I would quite surprised if gcc is really broken in this respect.
If it really is, we should reproduce the bug in a small test
case and send them a bug report.

If anything the old code should be more portable --
the implicit dereference of function pointers, which the
new code uses, is something that I think was added by ANSI C,
and it may be that some old K&R C compilers don't support it
and would thus report a type error.  Since the boehm gc's
portability target includes non-ANSI C compilers, the change
is probably not a good idea.

> -pragma_c_gen__ordinary_pragma_c_code(CodeModel, MayCallMercury,
> +pragma_c_gen__ordinary_pragma_c_code(CodeModel, Attributes,
>  		PredId, ProcId, ArgVars, ArgDatas, OrigArgTypes,
>  		C_Code, Context, Code) -->
> +	
> +	%
> +	% Extract the attributes
> +	%
> +	{
> +		list__member(recursive(will_not_call_mercury), Attributes)
> +	->
> +		MayCallMercury = will_not_call_mercury
> +	;
> +		MayCallMercury = may_call_mercury
> +	},
> +	{
> +		list__member(threadsafe(threadsafe), Attributes)
> +	->
> +		ThreadSafe = threadsafe
> +	;
> +		ThreadSafe = not_threadsafe
> +	},
> +
...
> +	%
> +	% Extract the may_call_mercury attribute
> +	%
> +	{
> +		list__member(recursive(will_not_call_mercury), Attributes)
> +	->
> +		MayCallMercury = will_not_call_mercury
> +	;
> +		MayCallMercury = may_call_mercury
> +	},

I detect some duplicate code here.
You should abstract that out into subroutines.

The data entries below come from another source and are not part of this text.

(* ===== verification/AdmissionProps.v ===== *)
(** Atomic admission of a run that starts with a hook: the decision, the run,
    the hook and the first event commit together, and a refusal is final
    (src/start-hook.ts; src/storage.ts, lines 430 to 480 and 1262 to 1414). *)
From S2P Require Import Prelude Model Paging Prog Slots Sdk Tenant RunRetention Schema Events StartHook.
From S2P Require Import CreateRun CreateStep CreateHook Create StorageRel StorageInv Lifecycle Demo LogProps.
From S2P Require Import RunProps HookProps.
Local Open Scope Z_scope.

Section Admission.
Context `{WorldSdk} (s : storage) (r : string) (ri : run_input) (h : start_hook) (spec : Z).
Local Notation T := (s_tenantId s).
Local Notation token := (sh_token h).

(** A candidate that was not decided yet, in time, whose run's attributes and
    retention are in order. *)
Record candidate (rr : run_retention_identity) (m : mem) (d : Db) : Prop := Candidate {
  ca_attributes : validateAttributeChanges (attribute_entries ri) [] (ri_allowReservedAttributes ri) = true;
  ca_retention : exec (resolveCreationRetention s r ri) m d = (Ok rr, m, d);
  ca_undecided : db_admissions d !! (T, r) = None;
  ca_in_time : match ulidToDate (strip_wrun r) with
    | Some t => m_now m - t <= START_HOOK_CANDIDATE_MAX_AGE_MS | None => True end;
  ca_no_run : get_run T r d = None;
  ca_tokens : tokens_unique d
}.
(* ===== verification/HazardProps.v ===== *)
(** Two states the storage does not recover from: a slot-numbered run whose log
    has an id of the older scheme, and the lazy start of a step whose creation
    is in the log without its row (src/storage.ts, lines 266 to 283 and 2133 to
    2188). *)
From S2P Require Import Prelude Model Paging Prog Slots Sdk Tenant RunRetention Schema Events StartHook.
From S2P Require Import CreateRun CreateStep CreateHook Create StorageRel StorageInv Demo LogProps HookProps AdmissionProps.
Local Open Scope Z_scope.

(** A run created after an event of it was written cannot append any more:
    the event, inserted while the run had no slot marker, has a ULID id that
    sorts behind every slot, and the next slot is computed by casting the
    greatest id's body to a number, which fails. The reader of the snapshot
    leaves such ids out; the writer does not. *)
Theorem early_event_wedges_run `{WorldSdkLaws} v m d u :
  max_id (ev_id <$> run_events (vl_tenant v) (vl_run v) d) = Some ("wevt_" +:+ ulidOf u) ->
  vl_id v = IdNextSlot -> m_collide m = [] ->
  exec (insertEventRow None v) m d = (Err BadSql, m, d).
Proof.
  intros Hmax Hid Hm. unfold insertEventRow. cbn [bind with_createdAt mbind option_bind].
  unfold SLOT_INSERT_MAX_ATTEMPTS. cbn [insert_attempts]. rewrite Hid. cbn [allocates_slot].
  rewrite run_bind, run_collision, Hm. cbn [head tail from_option]. rewrite run_bind, run_sql.
  unfold exec_stmt, insert_event. change (id false) with false. cbv iota. rewrite Hid.
  unfold nextSlotId. rewrite Hmax, sdk_legacy_number. cbn [mbind option_bind]. unfold collided.
  destruct m; simpl in Hm; subst; done.
Qed.

(** A step created on a run that is created only then. *)
Definition early_step : P event_result :=
  demo_create "t1" "wrun_1" (StepCreated demo_step) (Some "step_1") ;;;
  demo_create "t1" "wrun_1" (RunCreated demo_input) None.

Lemma early_event_wedges_run_witness :
  let '(res, _, d) := exec early_step (empty_mem 1000) (empty_db 1000) in
  is_ok res = true /\ exec (insertEventRow None demo_event) demo_mem d = (Err BadSql, demo_mem, d).
Proof.
  destruct (exec early_step (empty_mem 1000) (empty_db 1000)) as [[res m] d] eqn:E.
  assert (H1 : is_ok (exec early_step (empty_mem 1000) (empty_db 1000)).1.1 = true) by (vm_compute; reflexivity).
  assert (H2 : max_id (ev_id <$> run_events "t1" "wrun_1" (exec early_step (empty_mem 1000) (empty_db 1000)).2) =
    Some ("wevt_" +:+ ulidOf 0)) by (vm_compute; reflexivity).
  rewrite E in H1, H2. split; [exact H1|].
  exact (early_event_wedges_run demo_event demo_mem d 0 H2 eq_refl eq_refl).
Defined.

(** A log with a step's creation, and no row of the step. *)
Definition orphaned_step : Db :=
  set_events demo_db (db_events demo_db ++
    [EventRow "t1" "wrun_1" "evnt_000000000005" (StepCreated demo_step) (Some "step_9") (Some 8) 1000]).

(** The lazy start of such a step means to go on past the duplicate creation
    event, and cannot: the caught unique violation has aborted the transaction,
    so every attempt to start the step fails and writes nothing. *)
Theorem caught_violation_aborts_start :
  let '(res, _, d') := exec (demo_create "t1" "wrun_1" (StepStarted (Some demo_step)) (Some "step_9")) demo_mem orphaned_step in
  res = Err TxAborted /\ d' = orphaned_step.
Proof. vm_compute. split; reflexivity. Qed.

(** A refusal answered to an in-band resilient start is not recorded. The
    refusal has to commit before it is thrown, and does so unfenced; inside the
    fence's transaction the throw rolls it back, so once the holder lets go of
    the token a redelivery of the refused start creates the run. *)
Lemma fenced_refusal_is_lost :
  let start := create_fenced (demo_storage "t1") (Some "wrun_3") (demo_request (RunStarted (Some hooked_input)) None) in
  (let '(res, _, d') := exec (start no_params) demo_mem (two_runs 8) in
   res = Err (HookConflict "token" "wrun_1") /\
   option_map ad_decision (db_admissions d' !! ("t1", "wrun_3")) = Some (Rejected (Some "wrun_1"))) /\
  (let '(res, _, d') := exec (start (in_band 1)) demo_mem (two_runs 8) in
   res = Err (HookConflict "token" "wrun_1") /\ d' = two_runs 8 /\
   let '(_, _, d1) := exec (demo_create "t1" "wrun_1" (HookDisposed None) (Some "hook_1")) demo_mem d' in
   let '(res2, _, d2) := exec (start (in_band 1)) demo_mem d1 in
   is_ok res2 = true /\ option_map run_status (get_run "t1" "wrun_3" d2) = Some RunStatus.running).
Proof. vm_compute. repeat split; reflexivity. Qed.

> +++ prog_data.m	1998/06/23 23:23:01
> @@ -98,9 +98,11 @@
>  
>  	;	c_code(string)
>  
> -	;	c_code(may_call_mercury, sym_name, pred_or_func,
> +	;	c_code(list(pragma_c_code_flag), sym_name, pred_or_func,
>  			list(pragma_var), varset, pragma_c_code_impl)

In general, wouldn't it be better to have a set of attributes rather
than a list?

Best of all, make it an abstract data structure.

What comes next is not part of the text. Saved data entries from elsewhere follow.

Definition parked_run : run_row :=
  RunRow "t" "r" "dep" "flow" RunStatus.running None None None None None None None None ∅ 0 0 None None "default" "r"
    None None None None.
Definition parked_db : Db := set_runs (empty_db 0) {[("t", "r") := parked_run]}.
Definition parked_answers : answers :=
  Answers (Ok (run_lookup "t" "r" (onDeadLetter (demo_message 8) parked_db)))
    (fun _ => Ok (Activated (Activation "lease" (Some 3000) None))) (fun _ => Ok VqsCompleted) true true.

Lemma dead_letter_parks_run_witness :
  handle (TrackerConfig 5 60000 10000) 0 FLOW_JOB_NAME (Some 1) (Some 49) (demo_message 8) parked_answers [] =
    Handled false None None [].
Proof.
  apply (dead_letter_parks_run (TrackerConfig 5 60000 10000) 0 FLOW_JOB_NAME (Some 1) (Some 49) (demo_message 8) (demo_message 8)
    parked_answers [] "r" parked_run parked_db); vm_compute; congruence.
Defined.

(** ** Streaks *)

Inductive tracker_op := Failed (at_ : instant) (key : string) | Cleared (key : string).

Definition tracker_step (c : tracker_config) (l : streaks) (op : tracker_op) : streaks :=
  match op with
  | Failed at_ key => (tracker_record c at_ key l).2
  | Cleared key => tracker_reset key l
  end.

(** The times of a run's failures since it was last cleared. *)
Definition failures_step (key : string) (l : list instant) (op : tracker_op) : list instant :=
  match op with
  | Failed at_ k => if String.eqb k key then l ++ [at_] else l
  | Cleared k => if String.eqb k key then [] else l
  end.
Definition failures_of (key : string) (ops : list tracker_op) : list instant := fold_left (failures_step key) ops [].

(** A streak stands for the last of a run's failures. *)
Definition stands_for (s : streak) (times : list instant) : Prop :=
  exists before f, times = before ++ f /\ Z.of_nat (length f) = sk_count s /\ head f = Some (sk_firstAt s).

Lemma streak_drop key k l : streak_of key (drop_streak k l) = if String.eqb k key then None else streak_of key l.
Proof.
  unfold drop_streak. induction l as [|[k' s] l IH]; [by destruct (String.eqb k key)|].
  rewrite filter_cons. cbn [fst]. destruct (decide (k' <> k)) as [Hne|Heq]; cbn [streak_of].
  - destruct (String.eqb k' key) eqn:E1; [|exact IH]. bools. subst. by rewrite (proj2 (String.eqb_neq k key) (not_eq_sym Hne)).
  - assert (k' = k) as -> by (destruct (String.eqb_spec k' k); [done|by destruct Heq]).
    rewrite IH. by destruct (String.eqb k key).
Qed.

Lemma streak_app key l k s : streak_of key (l ++ [(k, s)]) =
  match streak_of key l with Some x => Some x | None => if String.eqb k key then Some s else None end.
Proof. induction l as [|[k' s'] l IH]; [done|]. cbn. by destruct (String.eqb k' key). Qed.

Lemma streak_tail key l s : NoDup l.*1 -> streak_of key (tail l) = Some s -> streak_of key l = Some s.
Proof.
  destruct l as [|[k x] l]; [done|]. cbn [tail fmap list_fmap streak_of]. intros [Hn _]%NoDup_cons Hs.
  destruct (String.eqb_spec k key) as [->|]; [|done]. destruct Hn. clear -Hs. induction l as [|[k y] l IH]; [done|].
  cbn in Hs |- *. destruct (String.eqb_spec k key) as [->|]; [by left|right; by apply IH].
Qed.

Lemma drop_nodup k l : NoDup l.*1 -> NoDup (drop_streak k l).*1 /\ k ∉ (drop_streak k l).*1.
Proof.
  intros Hn. split.
  - induction l as [|[k' s] l IH]; [constructor|]. cbn in Hn. apply NoDup_cons in Hn as [Hk Hn].
    unfold drop_streak in *. rewrite filter_cons. destruct (decide _); [|by apply IH]. cbn. constructor; [|by apply IH].
    intros (p & -> & [_ Hp]%list_elem_of_filter)%list_elem_of_fmap. apply Hk. apply list_elem_of_fmap. eauto.
  - intros (p & -> & [Hp _]%list_elem_of_filter)%list_elem_of_fmap. done.
Qed.

Lemma tracker_record_nodup c at_ key l : NoDup l.*1 -> NoDup (tracker_record c at_ key l).2.*1.
Proof.
  intros Hn. destruct (drop_nodup key l Hn) as [H1 H2]. unfold tracker_record. cbn [snd].
  set (s := match streak_of key l with Some _ => _ | None => _ end).
  assert (Hl : NoDup (drop_streak key l ++ [(key, s)]).*1).
  { rewrite fmap_app. apply NoDup_app. split; [done|]. split; [|apply NoDup_singleton].
    intros x Hx Hy. cbn in Hy. apply list_elem_of_singleton in Hy as ->. done. }
  destruct (_ <? _)%nat; [|done]. destruct (drop_streak key l ++ [(key, s)]) as [|[k x] r]; [constructor|].
  cbn in Hl |- *. by apply NoDup_cons in Hl as [_ Hl].
Qed.

Definition tracker_ok (l : streaks) (ops : list tracker_op) : Prop :=
  NoDup l.*1 /\ forall key s, streak_of key l = Some s -> stands_for s (failures_of key ops).

(** The streak that a failure advances stands for it and the failures before. *)
Lemma advanced_stands at_ key l ops : tracker_ok l ops ->
  stands_for match streak_of key l with Some p => Streak (sk_count p + 1) (sk_firstAt p) | None => Streak 1 at_ end
    (failures_of key ops ++ [at_]).
Proof.
  intros [_ Hok]. destruct (streak_of key l) as [p|] eqn:E.
  - destruct (Hok key p E) as (b & f & Ef & Hl & Hh). exists b, (f ++ [at_]). rewrite Ef, <- app_assoc. split; [done|].
    rewrite length_app. cbn [length sk_count sk_firstAt]. split; [lia|]. destruct f; [done|]. exact Hh.
  - by exists (failures_of key ops), [at_].
Qed.

Lemma tracker_step_ok c l ops op : tracker_ok l ops -> tracker_ok (tracker_step c l op) (ops ++ [op]).
Proof.
  intros Hok. assert (Hsnoc : forall key, failures_of key (ops ++ [op]) = failures_step key (failures_of key ops) op).
  { intros key. unfold failures_of. by rewrite fold_left_app. }
  destruct op as [at_ k|k]; cbn [tracker_step].
  - split; [apply tracker_record_nodup, Hok|]. intros key s Hs. rewrite Hsnoc. cbn [failures_step].
    pose proof (advanced_stands at_ k l ops Hok) as Ha.
    unfold tracker_record in Hs. cbn [snd] in Hs.
    set (s0 := match streak_of k l with Some _ => _ | None => _ end) in *.
    assert (Hn : NoDup (drop_streak k l ++ [(k, s0)]).*1).
    { destruct (drop_nodup k l (proj1 Hok)) as [H1 H2]. rewrite fmap_app. apply NoDup_app. split; [done|].
      split; [|apply NoDup_singleton]. intros x Hx Hy. cbn in Hy. by apply list_elem_of_singleton in Hy as ->. }
    assert (Hs2 : streak_of key (drop_streak k l ++ [(k, s0)]) = Some s).
    { destruct (_ <? _)%nat; [by apply streak_tail|done]. }
    rewrite streak_app, streak_drop in Hs2. destruct (String.eqb_spec k key) as [->|Hne].
    + injection Hs2 as <-. exact Ha.
    + destruct (streak_of key l) as [x|] eqn:Ex; [|done]. injection Hs2 as <-. by apply Hok.
  - split; [apply drop_nodup, Hok|]. intros key s Hs. rewrite Hsnoc. cbn [failures_step].
    unfold tracker_reset in Hs. rewrite streak_drop in Hs. destruct (String.eqb k key); [done|]. by apply Hok.
Qed.

Lemma tracker_run_ok c ops : tracker_ok (fold_left (tracker_step c) ops []) ops.
Proof.
  induction ops as [|op ops IH] using rev_ind.
  - split; [constructor|done].
  - rewrite fold_left_app. cbn [fold_left]. by apply tracker_step_ok.
Qed.

(** A run is given up only for failing again and again: when a failure
    exhausts its streak, the run has failed at least as often as the limit says
    since it was last cleared, and over at least the least span, whatever other
    runs did and whichever streaks were forgotten meanwhile; and never more
    runs are tracked than allowed. *)
Theorem exhausted_means_failing c ops at_ key :
  (sr_exhausted (tracker_record c at_ key (fold_left (tracker_step c) ops [])).1 = true ->
   exists before f first, failures_of key ops ++ [at_] = before ++ f /\ head f = Some first /\
     tc_limit c <= Z.of_nat (length f) /\ tc_minSpanMs c <= Z.max 0 (at_ - first)) /\
  (length (fold_left (tracker_step c) ops []) <= tc_trackedRuns c)%nat.
Proof.
  split.
  - intros He. pose proof (advanced_stands at_ key _ ops (tracker_run_ok c ops)) as (b & f & Ef & Hl & Hh).
    unfold tracker_record in He. cbn [fst sr_exhausted] in He. bools. eexists b, f, _. split_and!; [exact Ef|exact Hh| |done]. by rewrite Hl.
  - induction ops as [|op ops IH] using rev_ind; [simpl; lia|]. rewrite fold_left_app. cbn [fold_left].
    set (l := fold_left (tracker_step c) ops []) in *. assert (Hd : forall k, (length (drop_streak k l) <= length l)%nat) by (intros; apply length_filter).
    destruct op as [t k|k]; cbn [tracker_step]; [|unfold tracker_reset; specialize (Hd k); lia].
    unfold tracker_record. cbn [snd]. specialize (Hd k).
    destruct (Nat.ltb_spec (tc_trackedRuns c) (length (drop_streak k l ++ [(k, match streak_of k l with
      | Some p => Streak (sk_count p + 1) (sk_firstAt p) | None => Streak 1 t end)]))) as [Hlt|Hge]; [|exact Hge].
    rewrite length_app in Hlt. cbn [length] in Hlt.
    assert (Ht : forall (x : streaks), length (tail x) = (length x - 1)%nat) by (intros [|? x]; simpl; lia).
    rewrite Ht, length_app. cbn [length]. lia.
Qed.

Lemma exhausted_means_failing_witness :
  let c := TrackerConfig 2 100 10 in
  let ops := [Failed 0 "t:r"; Failed 1 "t:q"; Cleared "t:q"] in
  sr_exhausted (tracker_record c 150 "t:r" (fold_left (tracker_step c) ops [])).1 = true /\
  exists before f first, failures_of "t:r" ops ++ [150] = before ++ f /\ head f = Some first /\
    2 <= Z.of_nat (length f) /\ 100 <= Z.max 0 (150 - first).
Proof.
  split; [vm_compute; reflexivity|].
  exact (proj1 (exhausted_means_failing (TrackerConfig 2 100 10) [Failed 0 "t:r"; Failed 1 "t:q"; Cleared "t:q"] 150 "t:r")
    ltac:(vm_compute; reflexivity)).
Defined.

(** ** Fairness *)

Inductive fair_op := Acquired (tenantId : string) (l : lane) | Released (tenantId : string) (l : lane).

> -			% Whether or not the C code may call Mercury,
> +			% List of C code attributes:
> +			%	whether or not the C code may call Mercury,
> +			%	whether or not hte C code is thread-safe,

s/hte/the/

This documentation is likely to rot when we add new attributes,
so I suggest inserting "e.g.":
			
			% List of C code attributes, e.g.:
			...

> +:- type pragma_c_code_flag
> +	--->	recursive(may_call_mercury)
> +	;	threadsafe(threadsafe)
> +	.

What happens if the list contains both recursive(may_call_mercury)
and recursive(will_not_call_mercury)?

This seems like an inefficient data structure.  Once you get to the
HLDS, it might make more sense, I think, to use just a list or set
of

	:- type pragma_c_code_flag
		--->	will_not_call_mercury
		;	threadsafe
		.

rather than having the data structure correspond directly to the
source syntax.

Also I suggest you use the term `attribute' rather than `flag'
in the prog_data representation, since the next thing we will
want to add to this is `language'

		...
		;	language(language)
		.

	:- type language
		--->	c
		;	c_plus_plus
		;	fortran
		...

Although maybe it would be best to seperate out flags from
attributes once you get to the HLDS, since the set of flags
could be represented as a single integer bitmap.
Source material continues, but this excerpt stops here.